** Records for the task follows **

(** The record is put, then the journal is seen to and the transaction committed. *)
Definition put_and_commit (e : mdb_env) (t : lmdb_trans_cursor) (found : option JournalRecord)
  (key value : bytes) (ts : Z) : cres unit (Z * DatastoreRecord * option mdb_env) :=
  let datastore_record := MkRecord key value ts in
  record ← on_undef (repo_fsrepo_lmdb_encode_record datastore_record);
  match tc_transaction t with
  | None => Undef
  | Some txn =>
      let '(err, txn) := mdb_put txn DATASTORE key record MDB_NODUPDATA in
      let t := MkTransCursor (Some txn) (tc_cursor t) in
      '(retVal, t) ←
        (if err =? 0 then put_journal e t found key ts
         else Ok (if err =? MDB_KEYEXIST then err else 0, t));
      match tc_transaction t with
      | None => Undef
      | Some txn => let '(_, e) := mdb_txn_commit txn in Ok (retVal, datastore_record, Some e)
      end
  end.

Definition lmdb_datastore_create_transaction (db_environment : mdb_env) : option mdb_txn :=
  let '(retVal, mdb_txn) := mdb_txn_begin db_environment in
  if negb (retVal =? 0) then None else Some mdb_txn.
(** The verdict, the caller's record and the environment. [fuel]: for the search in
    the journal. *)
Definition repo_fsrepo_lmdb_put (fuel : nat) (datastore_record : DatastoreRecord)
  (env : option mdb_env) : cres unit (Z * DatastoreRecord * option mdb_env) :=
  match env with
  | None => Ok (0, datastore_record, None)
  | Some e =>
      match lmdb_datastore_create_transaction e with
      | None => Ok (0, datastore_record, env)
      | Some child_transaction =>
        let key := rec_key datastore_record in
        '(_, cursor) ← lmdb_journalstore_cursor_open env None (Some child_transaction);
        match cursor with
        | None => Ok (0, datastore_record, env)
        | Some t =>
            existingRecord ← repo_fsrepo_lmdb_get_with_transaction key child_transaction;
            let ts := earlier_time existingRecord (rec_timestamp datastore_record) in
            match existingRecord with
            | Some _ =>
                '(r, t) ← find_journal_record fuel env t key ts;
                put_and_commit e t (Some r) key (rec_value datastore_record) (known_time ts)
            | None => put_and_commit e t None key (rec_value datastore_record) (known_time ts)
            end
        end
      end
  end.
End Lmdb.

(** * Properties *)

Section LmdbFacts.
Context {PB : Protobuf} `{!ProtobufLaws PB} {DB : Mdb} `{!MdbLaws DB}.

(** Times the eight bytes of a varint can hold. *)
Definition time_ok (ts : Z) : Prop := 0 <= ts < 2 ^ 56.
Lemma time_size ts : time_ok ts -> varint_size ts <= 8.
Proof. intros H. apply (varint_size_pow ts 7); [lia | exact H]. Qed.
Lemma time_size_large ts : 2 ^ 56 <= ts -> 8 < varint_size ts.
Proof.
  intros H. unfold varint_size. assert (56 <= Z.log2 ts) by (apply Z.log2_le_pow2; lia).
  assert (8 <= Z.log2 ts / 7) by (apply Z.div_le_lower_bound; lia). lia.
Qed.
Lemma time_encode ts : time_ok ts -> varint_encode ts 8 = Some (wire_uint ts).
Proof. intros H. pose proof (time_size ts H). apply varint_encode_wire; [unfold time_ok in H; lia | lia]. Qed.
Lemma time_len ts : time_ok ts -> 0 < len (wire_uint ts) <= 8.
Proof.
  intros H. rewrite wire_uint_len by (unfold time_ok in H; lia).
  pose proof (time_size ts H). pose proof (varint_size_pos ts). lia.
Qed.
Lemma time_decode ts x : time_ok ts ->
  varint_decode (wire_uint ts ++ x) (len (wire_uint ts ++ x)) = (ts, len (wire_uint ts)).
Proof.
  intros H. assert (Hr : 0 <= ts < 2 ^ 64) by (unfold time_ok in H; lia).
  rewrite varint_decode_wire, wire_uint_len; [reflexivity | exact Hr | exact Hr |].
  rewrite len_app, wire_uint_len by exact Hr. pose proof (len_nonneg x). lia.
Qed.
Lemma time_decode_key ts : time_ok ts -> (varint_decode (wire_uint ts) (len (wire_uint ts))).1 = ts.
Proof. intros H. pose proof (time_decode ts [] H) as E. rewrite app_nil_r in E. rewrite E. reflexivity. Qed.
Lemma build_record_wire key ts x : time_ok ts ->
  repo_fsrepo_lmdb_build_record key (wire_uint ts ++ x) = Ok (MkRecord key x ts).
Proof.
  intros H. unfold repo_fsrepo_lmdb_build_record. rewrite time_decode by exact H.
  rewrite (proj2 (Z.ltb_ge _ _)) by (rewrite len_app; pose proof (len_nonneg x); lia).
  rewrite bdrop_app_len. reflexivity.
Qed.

** End of Records for the task **

• Task to complete
Wherever the word "None" turns up in the records, copy out the line it is on.

• Response below
  | None => Undef
      | None => Undef
  if negb (retVal =? 0) then None else Some mdb_txn.
  | None => Ok (0, datastore_record, None)
      | None => Ok (0, datastore_record, env)
        '(_, cursor) ← lmdb_journalstore_cursor_open env None (Some child_transaction);
        | None => Ok (0, datastore_record, env)
            | None => put_and_commit e t None key (rec_value datastore_record) (known_time ts)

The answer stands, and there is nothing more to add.